In earlier publications on this website, we already discussed some of the basic, must to know matters around Big Data. Related to current topic they are Theoretical Foundations of Big Data, Data Lake, Data Refining, Difference Between Data Lake and Data Warehouse, ETL (Extract, transform, load) etc to mention a few. We often hear discussion around Data Mart. What is Data Mart? In simple language, a data mart is a special version of data warehouse. Data marts are small data warehouses focused on a specific business area or topic within an organization.
What is Data Mart?
According to Sinnexus (2016) Data Mart is a departmental database which is specialized in storing the data of a specific business area. It is characterized by having the optimal structure of data to analyze the information in detail from all perspectives which affect the processes of that department.
The existing data in this context can be grouped, explored and propagated in multiple ways so that different groups of users can exploit them in the most convenient way according to their needs. The data mart is a query-oriented system, in which batch data loading (high) processes occur at a low and known frequency. It is consulted through OLAP tools (On Line Analytical Processing) that offer a multidimensional vision of information. On these databases can be built EIS (Executive Information Systems, Information Systems for Executives) and DSS (Decision Support Systems, Decision Support Systems).
Data virtualization software can be used to create virtual data marts.

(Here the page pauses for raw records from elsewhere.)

(* ===== verification/_CoqProject ===== *)
-Q . S2P
Prelude.v
Errors.v
Arith.v
Ast.v
Lexer.v
TypeCheck.v
ConstFold.v
Parser.v
SymbolTable.v
SignalProgram.v
Rolling.v
Context.v
Interpreter.v
JitRuntime.v
Gradient.v
Autodiff.v
ForwardGradient.v
Formatter.v
Canonical.v
AstPrinter.v
LatencyHistogram.v
Lowered.v
Ir.v
JitCompiler.v
VectorCompiler.v
GradientCompiler.v
Calibration.v
Backtest.v
MarketSim.v
ModuleCache.v
CompilerEntries.v
RealArith.v
Calculus.v
ArithLaws.v
RollingFacts.v
WindowFacts.v
MonoFacts.v
PairFacts.v
FilterFacts.v
SafetyFacts.v
AllocFacts.v
PipelineFacts.v
RefineFacts.v
FoldFacts.v
AutodiffFacts.v
JitFacts.v
IrFacts.v
EmitFacts.v
JitCompilerFacts.v
VectorFacts.v
GradOpFacts.v
GradEmitFacts.v
GradientCompilerFacts.v
LoweredFacts.v
LoweredExactFacts.v
GradientFacts.v
ForwardGradientFacts.v
WindowGradientFacts.v
PairGradientFacts.v
FamilyFacts.v
FamilyOperators.v
DerivativeFacts.v
Spsc.v
SpscFacts.v
Multithread.v
MultithreadFacts.v
TypeFacts.v
LexerFacts.v
ParserFacts.v
FormatterFacts.v
CanonicalFacts.v
AstPrinterFacts.v
ModuleCacheFacts.v
CompilerEntriesFacts.v
LatencyFacts.v
CalibrationFacts.v
BacktestFacts.v
MarketSimFacts.v
ProgramFacts.v
InlineFacts.v
(* ===== verification/Lexer.v ===== *)
(** * The lexer (src/src/lexer.h, src/src/lexer.cpp)

    The state of a [Lexer] is its source and the index [pos_]; every method
    is a function of that state.  Characters are classified by the C
    library's predicates in the "C" locale. *)

From S2P Require Import Prelude Errors Arith.
From Stdlib Require Import Ascii.

Inductive TokenKind :=
| EndOfFile | Number | Identifier | Signal | Param | If | Then | Else | Assign
| TPlus | TMinus | Star | Slash | LParen | RParen | Comma
| TGt | TLt | TGte | TLte | TEq | TNotEq | TAnd | TOr.

#[export] Instance TokenKind_eq_dec : EqDecision TokenKind.
Proof. solve_decision. Defined.

Record Token (D : Type) := MkToken {
  tok_kind : TokenKind; tok_lexeme : string; tok_number : D; tok_loc : SourceLoc }.
Arguments MkToken {D} tok_kind tok_lexeme tok_number tok_loc.
Arguments tok_kind {D} t.
Arguments tok_lexeme {D} t.
Arguments tok_number {D} t.
Arguments tok_loc {D} t.

(** ** Character classes of the C library *)

Definition code (c : ascii) : nat := nat_of_ascii c.
Definition between (lo hi : nat) (c : ascii) : bool := (lo <=? code c) && (code c <=? hi).
Definition isdigit (c : ascii) : bool := between 48 57 c.
Definition isalpha (c : ascii) : bool := between 65 90 c || between 97 122 c.
Definition isalnum (c : ascii) : bool := isalpha c || isdigit c.
Definition isspace (c : ascii) : bool := between 9 13 c || (code c =? 32).

Definition is_ident_char (c : ascii) : bool := isalnum c || (c =? "_")%char.

(** [static_cast<std::uint32_t>] of a [size_t]. *)
Definition u32 (n : nat) : N := (N.of_nat n mod 2 ^ 32)%N.

Definition chars : string -> list ascii := String.list_ascii_of_string.
Definition str : list ascii -> string := String.string_of_list_ascii.

(** ** [strtod] on the digits-and-dot lexemes of the lexer *)

Definition digit_value (c : ascii) : Z := Z.of_nat (code c - 48).

(** The digits' value, and how many of them follow the dot. *)
Fixpoint decimal (cs : list ascii) (acc : Z) (frac : option nat) : Z * nat :=
  match cs with
  | [] => (acc, match frac with Some k => k | None => 0 end)
  | c :: cs' =>
      if (c =? ".")%char then decimal cs' acc (Some 0)
      else decimal cs' (acc * 10 + digit_value c) (S <$> frac)
  end.

Definition strtod {D} `{Fp D} (lexeme : list ascii) : D :=
  let '(m, k) := decimal lexeme 0 None in flit m k.

Section lexer.
Context {D : Type} `{Fp D}.
Variable source : list ascii.

Definition IsAtEnd (pos : nat) : bool := length source <=? pos.

(** [Peek], guarded by [!IsAtEnd()] at every call. *)
Definition Peek (pos : nat) : option ascii := source !! pos.

Definition Col (pos : nat) : N := u32 (S pos).

(** [source_.substr(start, end - start)]. *)
Definition substr (start stop : nat) : list ascii := take (stop - start) (drop start source).

(** Advance while the next character satisfies [p]: the loops of
    [SkipWhitespace] and of [ReadIdentifierOrKeyword]. *)
Fixpoint skip_while (p : ascii -> bool) (fuel pos : nat) : nat :=
  match fuel with
  | 0 => pos
  | S fuel' =>
      match Peek pos with
      | Some c => if p c then skip_while p fuel' (S pos) else pos
      | None => pos
      end
  end.

Definition SkipWhitespace (pos : nat) : nat :=
  skip_while isspace (length source - pos) pos.

(** The loop of [ReadNumber]: digits, and at most one dot. *)
Fixpoint scan_number (fuel pos : nat) (seen_dot : bool) : nat :=
  match fuel with
  | 0 => pos
  | S fuel' =>
      match Peek pos with
      | Some c =>
          if isdigit c then scan_number fuel' (S pos) seen_dot
          else if (c =? ".")%char then
            if seen_dot then pos else scan_number fuel' (S pos) true
          else pos
      | None => pos
      end
  end.

Definition ReadNumber (start : nat) : Res (Token D * nat) :=
  let pos := scan_number (length source - start) start false in
  let lexeme := substr start pos in
  if (str lexeme =? ".")%string then Err (RuntimeError "Invalid numeric literal")
  else Ok (MkToken Number (str lexeme) (strtod lexeme)
             (MkLoc 0 (Col start) (u32 (length lexeme))), pos).

Definition keyword_kind (lexeme : string) : TokenKind :=
  if (lexeme =? "signal")%string then Signal
  else if (lexeme =? "param")%string then Param
  else if (lexeme =? "if")%string then If
  else if (lexeme =? "then")%string then Then
  else if (lexeme =? "else")%string then Else
  else Identifier.

Definition ReadIdentifierOrKeyword (start : nat) : Token D * nat :=
  let pos := skip_while is_ident_char (length source - start) start in
  let lexeme := substr start pos in
  (MkToken (keyword_kind (str lexeme)) (str lexeme) (fint 0)
     (MkLoc 0 (Col start) (u32 (length lexeme))), pos).

(** The [emit] lambda, at the column before [Advance]. *)
Definition emit (start : nat) (kind : TokenKind) (lex : string) (len : nat) (pos : nat)
  : Res (Token D * nat) :=
  Ok (MkToken kind lex (fint 0) (MkLoc 0 (Col start) (u32 len)), pos).

(** [!IsAtEnd() && Peek() == c]. *)
Definition next_is (pos : nat) (c : ascii) : bool :=
  match Peek pos with Some c' => (c' =? c)%char | None => false end.

(** The [switch] on an operator character [c] read at [start]. *)
Definition ReadOperator (start : nat) (c : ascii) : Res (Token D * nat) :=
  let pos := S start in
  match c with
  | "="%char => if next_is pos "=" then emit start TEq "==" 2 (S pos)
                else emit start Assign "=" 1 pos
  | "!"%char => if next_is pos "=" then emit start TNotEq "!=" 2 (S pos)
                else Err (RuntimeError "Unexpected '!' - did you mean '!='?")
  | ">"%char => if next_is pos "=" then emit start TGte ">=" 2 (S pos)
                else emit start TGt ">" 1 pos
  | "&"%char => if next_is pos "&" then emit start TAnd "&&" 2 (S pos)
                else Err (RuntimeError "Unexpected '&' - did you mean '&&'?")
  | "|"%char => if next_is pos "|" then emit start TOr "||" 2 (S pos)
                else Err (RuntimeError "Unexpected '|' - did you mean '||'?")
  | "<"%char => if next_is pos "=" then emit start TLte "<=" 2 (S pos)
                else emit start TLt "<" 1 pos
  | "+"%char => emit start TPlus "+" 1 pos
  | "-"%char => emit start TMinus "-" 1 pos
  | "*"%char => emit start Star "*" 1 pos
  | "/"%char => emit start Slash "/" 1 pos
  | "("%char => emit start LParen "(" 1 pos
  | ")"%char => emit start RParen ")" 1 pos
  | ","%char => emit start Comma "," 1 pos
  | _ => Err (RuntimeError "Unexpected character in lexer")
  end.

(** One iteration of the loop of [Tokenize] after the whitespace. *)
Definition NextToken (pos : nat) (c : ascii) : Res (Token D * nat) :=
  if isdigit c || (c =? ".")%char then ReadNumber pos
  else if isalpha c || (c =? "_")%char then Ok (ReadIdentifierOrKeyword pos)
  else ReadOperator pos c.

Definition eof_token (pos : nat) : Token D :=
  MkToken EndOfFile "" (fint 0) (MkLoc 0 (Col pos) 0).

Fixpoint TokenizeLoop (fuel pos : nat) : Res (list (Token D)) :=
  match fuel with
  | 0 => Err OutOfFuel
  | S fuel' =>
      if IsAtEnd pos then Ok [eof_token pos]
      else
        let pos := SkipWhitespace pos in
        match Peek pos with
        | None => Ok [eof_token pos]
        | Some c => '(t, pos') <- NextToken pos c;; rmap (cons t) (TokenizeLoop fuel' pos')
        end
  end.
End lexer.

(** [Lexer(source).Tokenize()]. *)
Definition Tokenize {D} `{Fp D} (source : string) : Res (list (Token D)) :=
  let cs := chars source in TokenizeLoop cs (S (length cs)) 0.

They as like normal Data Mart will pull data from disparate sources and combining it with other data to meet the needs of specific business users.
Reasons behind creation of Data Mart are usually :
- To meet the need of easy access to frequently needed data
- To create a collective view by a group of users
- To improves the end-user response time
- To ease the workflow
- Lower cost than full data warehouse
- Contains only business essential data
- Less cluttered.
Difference Between Data Mart and Data Warehouse
- Data Warehouse holds multiple subject areas whereas Data Mart often holds only one topic area, like Finance.
- Data Warehouse holds too detailed information whereas Data Mart usually holds summarised data.
- Data Warehouse works to integrate all data sources whereas Data Mart is intended to concentrate on integrating information from pre-defined subject area.
- Data Warehouse not always use a dimensional model whereas Data Mart focused on a dimensional model using a star schema.
- Scope of Data Warehouse is Corporate whereas scope of Data Mart is Line-of-Business (LoB)
- Size of Data Warehouse can go to 100 GB-TB+ whereas size of Data Mart usually remains within < 100GB
- Implementation time of Data Warehouse is in months to years whereas it is in months for Data Mart
Types of Data Mart
Usually three types of data marts are usual – dependent, independent, and hybrid. This categorization of Data Mart is based on the data source that feeds the data mart. Dependent data marts fetches data from a central, already running data warehouse. Independent data marts are standalone systems built by drawing data directly from external sources of data or operational systems or both. Hybrid data marts can fetch data from operational systems or data warehouses.
Design schemas of Data Mart
Two usually common. One is star schema which is a popular design and enables a relational database to emulate the analytical functionality of a multidimensional database. The other is snowflake schema.